Publisher: Hakluyt Society

Place: London


x+404 pages with illustrations, maps, bibliography, appendices and index. Small quarto (10" x 7") issued in original dark blue cloth with gilt lettering to spine and pictorial representation of the ship Victoria blind stamped in gilt on cover. Edited by Herbert K Beals, R J Campbell, Ann Savours and Anita McConnell, Roy Bridges. Works issued by the Hakluyt Society, Third Series, Number 18. First edition.

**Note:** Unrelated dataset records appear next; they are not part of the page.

Definition fragmentCount (total_bytes budget : Z) : Z :=
  if budget =? 0 then 0
  else if total_bytes =? 0 then 1
  else
    let n := to_u32 (to_u32 (total_bytes + budget) - 1) / budget in
    to_u16 n.

(** ** [codec.proto.h] *)

Inductive CodecTier := kNone | kH264High420 | kHevc420 | kHevc444 | kAv1.

#[export] Instance CodecTier_eq_dec : EqDecision CodecTier.
Proof. solve_decision. Defined.

Definition CodecTier_to_u8 (t : CodecTier) : Z :=
  match t with
  | kNone => 0 | kH264High420 => 1 | kHevc420 => 2 | kHevc444 => 3 | kAv1 => 4
  end.

Definition kFloorTier : CodecTier := kH264High420.
Definition kBestTier : CodecTier := kAv1.

Definition codecTierName (t : CodecTier) : string :=
  match t with
  | kNone => "none"
  | kH264High420 => "h264-high-420"
  | kHevc420 => "hevc-420"
  | kHevc444 => "hevc-444"
  | kAv1 => "av1"
  end.

(** The two nested loops, [best] carried through them. *)
Definition negotiate_inner (l : CodecTier) (remote : list CodecTier)
    (best : CodecTier) : CodecTier :=
  fold_left (λ best r,
    if bool_decide (l = r) && (CodecTier_to_u8 best <? CodecTier_to_u8 l)
    then l else best) remote best.

Definition negotiateCodec (local remote : list CodecTier) : CodecTier :=
  fold_left (λ best l,
    if bool_decide (l = kNone) then best else negotiate_inner l remote best)
    local kNone.

Definition floorCapabilities : list CodecTier := [kH264High420].

(** ** [ipc.proto.h] *)

Inductive Capability :=
| kViewScreen | kControlInput | kClipboardSync | kFileTransfer
| kAudioCap | kPrivacyMode | kUacElevation.

#[export] Instance Capability_eq_dec : EqDecision Capability.
Proof. solve_decision. Defined.

Definition Capability_to_u32 (c : Capability) : Z :=
  match c with
  | kViewScreen => Z.shiftl 1 0
  | kControlInput => Z.shiftl 1 1
  | kClipboardSync => Z.shiftl 1 2
  | kFileTransfer => Z.shiftl 1 3
  | kAudioCap => Z.shiftl 1 4
  | kPrivacyMode => Z.shiftl 1 5
  | kUacElevation => Z.shiftl 1 6
  end.

(** [struct CapabilitySet] is its [bits]. *)
Definition kNoCapabilities : Z := 0.
Definition has (bits : Z) (c : Capability) : bool :=
  negb (Z.land bits (Capability_to_u32 c) =? 0).
Definition grant (bits : Z) (c : Capability) : Z := Z.lor bits (Capability_to_u32 c).
Definition revoke (bits : Z) (c : Capability) : Z :=
  Z.land bits (to_u32 (Z.lnot (Capability_to_u32 c))).

Inductive SessionPhase :=
| kIdle | kSignaling | kHandshaking | kAuthenticating | kConnected
| kDisconnected | kFailed.

Definition SessionPhase_to_u8 (p : SessionPhase) : Z :=
  match p with
  | kIdle => 0 | kSignaling => 1 | kHandshaking => 2 | kAuthenticating => 3
  | kConnected => 4 | kDisconnected => 5 | kFailed => 6
  end.

Inductive IpcMessageType :=
| IPC_kUnknown | kGetMyId | kConnectToPeer | kAcceptIncoming | kRejectIncoming
| kDisconnect | kSetCapabilities | kRequestKeyframe | kSendInputEvent | kListDisplays
| kMyId | kSessionState | kIncomingRequest | kCapabilityGrant | kFingerprintAlert
| kDisplayList | IPC_kInputEvent | kError.

Definition IpcMessageType_to_u16 (m : IpcMessageType) : Z :=
  match m with
  | IPC_kUnknown => 0
  | kGetMyId => 10 | kConnectToPeer => 11 | kAcceptIncoming => 12
  | kRejectIncoming => 13 | kDisconnect => 14 | kSetCapabilities => 15
  | kRequestKeyframe => 16 | kSendInputEvent => 17 | kListDisplays => 18
  | kMyId => 110 | kSessionState => 111 | kIncomingRequest => 112
  | kCapabilityGrant => 113 | kFingerprintAlert => 114 | kDisplayList => 115
  | IPC_kInputEvent => 116 | kError => 199
  end.

(** ** Fragmentation *)

Lemma fragmentCount_exact total budget :
  0 < budget → 0 < total → total + budget - 1 < 2 ^ 32 → (total - 1) / budget < 2 ^ 16 - 1 →
  fragmentCount total budget = (total - 1) / budget + 1.
Proof.
  intros Hb Ht Hs Hn. unfold fragmentCount.
  rewrite (proj2 (Z.eqb_neq _ _)), (proj2 (Z.eqb_neq _ _)) by lia.
  assert (to_u32 (to_u32 (total + budget) - 1) = total - 1 + 1 * budget) as ->.
  { unfold wrap. rewrite Zminus_mod_idemp_l, Z.mod_small by lia. lia. }
  rewrite Z.div_add by lia. apply wrap_id.
  pose proof (Z.div_pos (total - 1) budget). unfold fits. lia.
Qed.

(** Fragmentation: for a non-empty message and a
    positive budget such that neither the 32-bit sum nor the 16-bit result
    overflows, [fragmentCount] is the least number of frames of [budget] bytes
    that hold the message; with the default budget this covers every message up
    to 65535 full frames. *)
Theorem fragment_count_exact total budget :
  0 < budget → 0 < total → total + budget - 1 < 2 ^ 32 → total ≤ 65535 * budget →
  let n := fragmentCount total budget in
  1 ≤ n ≤ 65535 ∧ total ≤ n * budget ∧ (n - 1) * budget < total.
Proof.
  intros Hb Ht Hs Hn n. unfold n.
  assert ((total - 1) / budget < 2 ^ 16 - 1) by (apply Z.div_lt_upper_bound; lia).
  rewrite fragmentCount_exact by done. pose proof (Z.div_pos (total - 1) budget).
  pose proof (Z.div_mod (total - 1) budget). pose proof (Z.mod_pos_bound (total - 1) budget).
  lia.
Qed.

(** Fragmentation at the top of the range: when
    [total + budget - 1] overflows 32 bits the count is 0 for every budget the
    sum can be computed with, so a message of more than 2^32 - budget bytes is
    reported to need no frame at all. *)
Theorem fragment_count_wraps total budget :
  0 < budget → total < 2 ^ 32 → budget < 2 ^ 32 → 2 ^ 32 < total + budget →
  fragmentCount total budget = 0.
Proof.
  intros Hb Ht Hb' Hs. unfold fragmentCount.
  rewrite (proj2 (Z.eqb_neq _ _)), (proj2 (Z.eqb_neq _ _)) by lia.
  assert (to_u32 (to_u32 (total + budget) - 1) = total + budget - 1 - 2 ^ 32) as ->.
  { unfold wrap. rewrite Zminus_mod_idemp_l. symmetry.
    apply (Z.mod_unique _ _ 1); lia. }
  rewrite Z.div_small by lia. done.
Qed.

(** A frame that uses the whole payload budget fits: with
    header and AEAD tag it is exactly the path's Noise message size, for every
    path that has room for one payload byte; smaller paths get budget 0, for
    which [fragmentCount] answers 0. *)
Theorem payload_budget_fits mtu total :
  let b := usablePayloadBudget mtu in
  (34 < mtu → b + sizeof_FrameHeader + kAeadTagBytes = mtu ∧ 0 < b) ∧
  (mtu ≤ 34 → b = 0 ∧ fragmentCount total b = 0).
Proof.
  unfold usablePayloadBudget. change (to_u32 (sizeof_FrameHeader + kAeadTagBytes)) with 34.
  destruct (Z.ltb_spec 34 mtu); split; intros; try lia.
  - split; [|lia]. change sizeof_FrameHeader with 18. change kAeadTagBytes with 16. lia.
  - done.
Qed.

(** ** Codec tiers *)

Abbreviation tier := CodecTier_to_u8.

Lemma tier_inj t t' : tier t = tier t' → t = t'.
Proof. by destruct t, t'. Qed.

Lemma tier_pos t : t ≠ kNone ↔ 0 < tier t.
Proof. destruct t; simpl; split; (done || lia). Qed.

(** [best] is the greatest of [kNone] and the non-[kNone] tiers satisfying [P]. *)
Definition greatest (P : CodecTier → Prop) (best : CodecTier) : Prop :=
  (best = kNone ∨ P best) ∧ ∀ t, t ≠ kNone → P t → tier t ≤ tier best.

Lemma greatest_ext P Q best : (∀ t, P t ↔ Q t) → greatest P best → greatest Q best.
Proof. unfold greatest. naive_solver. Qed.

Lemma greatest_unique P b b' : greatest P b → greatest P b' → b = b'.
Proof.
  intros [Hb Hm] [Hb' Hm']. apply tier_inj.
  destruct (decide (b = kNone)) as [->|], (decide (b' = kNone)) as [->|]; try done.
  - destruct Hb' as [|Hb']; [done|]. pose proof (Hm b' ltac:(done) Hb').
    pose proof (proj1 (tier_pos b') ltac:(done)). simpl in *. lia.
  - destruct Hb as [|Hb]; [done|]. pose proof (Hm' b ltac:(done) Hb).
    pose proof (proj1 (tier_pos b) ltac:(done)). simpl in *. lia.
  - destruct Hb as [|Hb], Hb' as [|Hb']; try done.
    pose proof (Hm b' ltac:(done) Hb'). pose proof (Hm' b ltac:(done) Hb). lia.
Qed.

(** One candidate more. *)
Lemma greatest_step (P : CodecTier → Prop) best l (b : bool) :
  l ≠ kNone → greatest P best →
  greatest (λ t, P t ∨ (b = true ∧ t = l)) (if b && (tier best <? tier l) then l else best).
Proof.
  intros Hl [Hb Hm]. destruct b; simpl.
  - destruct (Z.ltb_spec (tier best) (tier l)).
    + split; [auto|]. intros t Ht [HP|[_ ->]]; [|lia]. specialize (Hm t Ht HP). lia.
    + split; [naive_solver|]. intros t Ht [HP|[_ ->]]; auto.
  - split; [naive_solver|]. intros t Ht [HP|[? _]]; auto; done.
Qed.

Lemma negotiate_inner_greatest P l remote best :
  l ≠ kNone → greatest P best →
  greatest (λ t, P t ∨ (t = l ∧ t ∈ remote)) (negotiate_inner l remote best).
Proof.
  intros Hl. revert P best. induction remote as [|r remote IH]; intros P best H; simpl.
  - eapply greatest_ext; [|done]. set_solver.
  - eapply greatest_ext; [|apply IH, (greatest_step P best l (bool_decide (l = r)) Hl H)].
    intros t. simpl. rewrite bool_decide_eq_true. set_solver.
Qed.

Lemma negotiateCodec_greatest local remote :
  greatest (λ t, t ∈ local ∧ t ∈ remote) (negotiateCodec local remote).
Proof.
  unfold negotiateCodec.
  assert (∀ P best, greatest P best → greatest (λ t, P t ∨ (t ∈ local ∧ t ∈ remote))
    (fold_left (λ best l, if bool_decide (l = kNone) then best
                          else negotiate_inner l remote best) local best)) as H.
  { induction local as [|l local IH]; intros P best H; simpl.
    - eapply greatest_ext; [|done]. set_solver.
    - case_bool_decide as Hl.
      + apply IH in H. destruct H as [H1 H2]. split; [set_solver|].
        intros t Ht Hp. apply H2; set_solver.
      + eapply greatest_ext; [|apply IH, (negotiate_inner_greatest P l remote best Hl H)].
        intros t. simpl. set_solver. }
  eapply greatest_ext; [|apply (H (λ _, False))].
  - naive_solver.
  - split; [by left|done].
Qed.

(** Codec negotiation: the result is the greatest tier
    both ends list ([kNone] when they list none in common), so it depends only on
    the sets of tiers (not on order or duplicates), is the same from either end,
    and is never [kNone] for two ends that offer the floor. *)
Theorem tier_negotiation_spec local remote :
  let best := negotiateCodec local remote in
  (∀ t, t ∈ local → t ∈ remote → tier t ≤ tier best) ∧
  (best ≠ kNone → best ∈ local ∧ best ∈ remote) ∧
  negotiateCodec remote local = best ∧
  (∀ local' remote', (∀ t, t ∈ local' ↔ t ∈ local) → (∀ t, t ∈ remote' ↔ t ∈ remote) →
    negotiateCodec local' remote' = best) ∧
  (kFloorTier ∈ local → kFloorTier ∈ remote → tier kFloorTier ≤ tier best).
Proof.
  intros best. destruct (negotiateCodec_greatest local remote) as [Hb Hm]. fold best in Hb, Hm.
  split_and!.
  - intros t Hl Hr. destruct (decide (t = kNone)) as [->|]; [|by apply Hm].
    simpl. destruct best; simpl; lia.
  - naive_solver.
  - apply (greatest_unique (λ t, t ∈ local ∧ t ∈ remote)); [|done].
    eapply greatest_ext; [|apply negotiateCodec_greatest]. naive_solver.
  - intros local' remote' Hl Hr.
    apply (greatest_unique (λ t, t ∈ local ∧ t ∈ remote)); [|done].
    eapply greatest_ext; [|apply negotiateCodec_greatest]. naive_solver.
  - intros. by apply Hm.
Qed.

This volume offers annotated text with biographical and historical introductions of four previously unpublished travel journals from the period 1775-1874. The first of these is the journal of a participant in a Spanish expedition sent from Mexico to explore the north-west coast of America. From the outset, difficulties plagued the voyage. Bodega's ship, a small schooner named Sonorawas not designed for open-ocean voyaging. A landing party was attacked and killed; midway into the voyage, the Sonora became separated from her flagship, and later she was nearly capsized by a massive wave, Bodega's journal records the voyage's travails, hardships, discoveries and eventual return. Next is the journal of Commander Stokes, who served in command of HMS Beagle, under Captain P P King during the survey of the Straits of Magellan in 1827. This is an account of a detached operation, in very difficult weather conditions, in the western part of the strait. It is introduced by remarks on the expedition and the hydrographic history of the strait from its discovery to the inception of the survey and supplemented by remarks from Captain King's account and also that of the clerk, Macdouall. The third text is the journal of a young midshipman in HMS Cantiicleer, a small vessel commanded by Henry Foster, RN, who had recently been elected a Fellow of the Royal Society for his scientific work in the Arctic. The voyage of 1828-31 was to make observation in the South Atlantic to determine the shape of the Earth and to ascertain the longitudes of a number of ports. Kay's lively diary describes the Chanticleer's encounters with warships of the Brazilian navy, largely manned by Englishmen. He records his struggle to take observations at Deception Island during gales and snowstorms, and near Cape Horn in fierce squalls and constant chilling rain, nevertheless remaining cheerful in the company of his fellow midshipmen. The final piece is the diary of Jacob Wainwright, the young African freed slave who carved the inscription on the tree beneath which David Livingstone's heart was buried, covering his journey back to the coast with his body. This remarkable record throws important light on the conditions in East Africa in the 1870s as well as on the story of Livingstone and the ultimately tragic life of Wainwright himself. Now published for the first time in English, it also throws some odd lights on Victorian missionary and publishing activities.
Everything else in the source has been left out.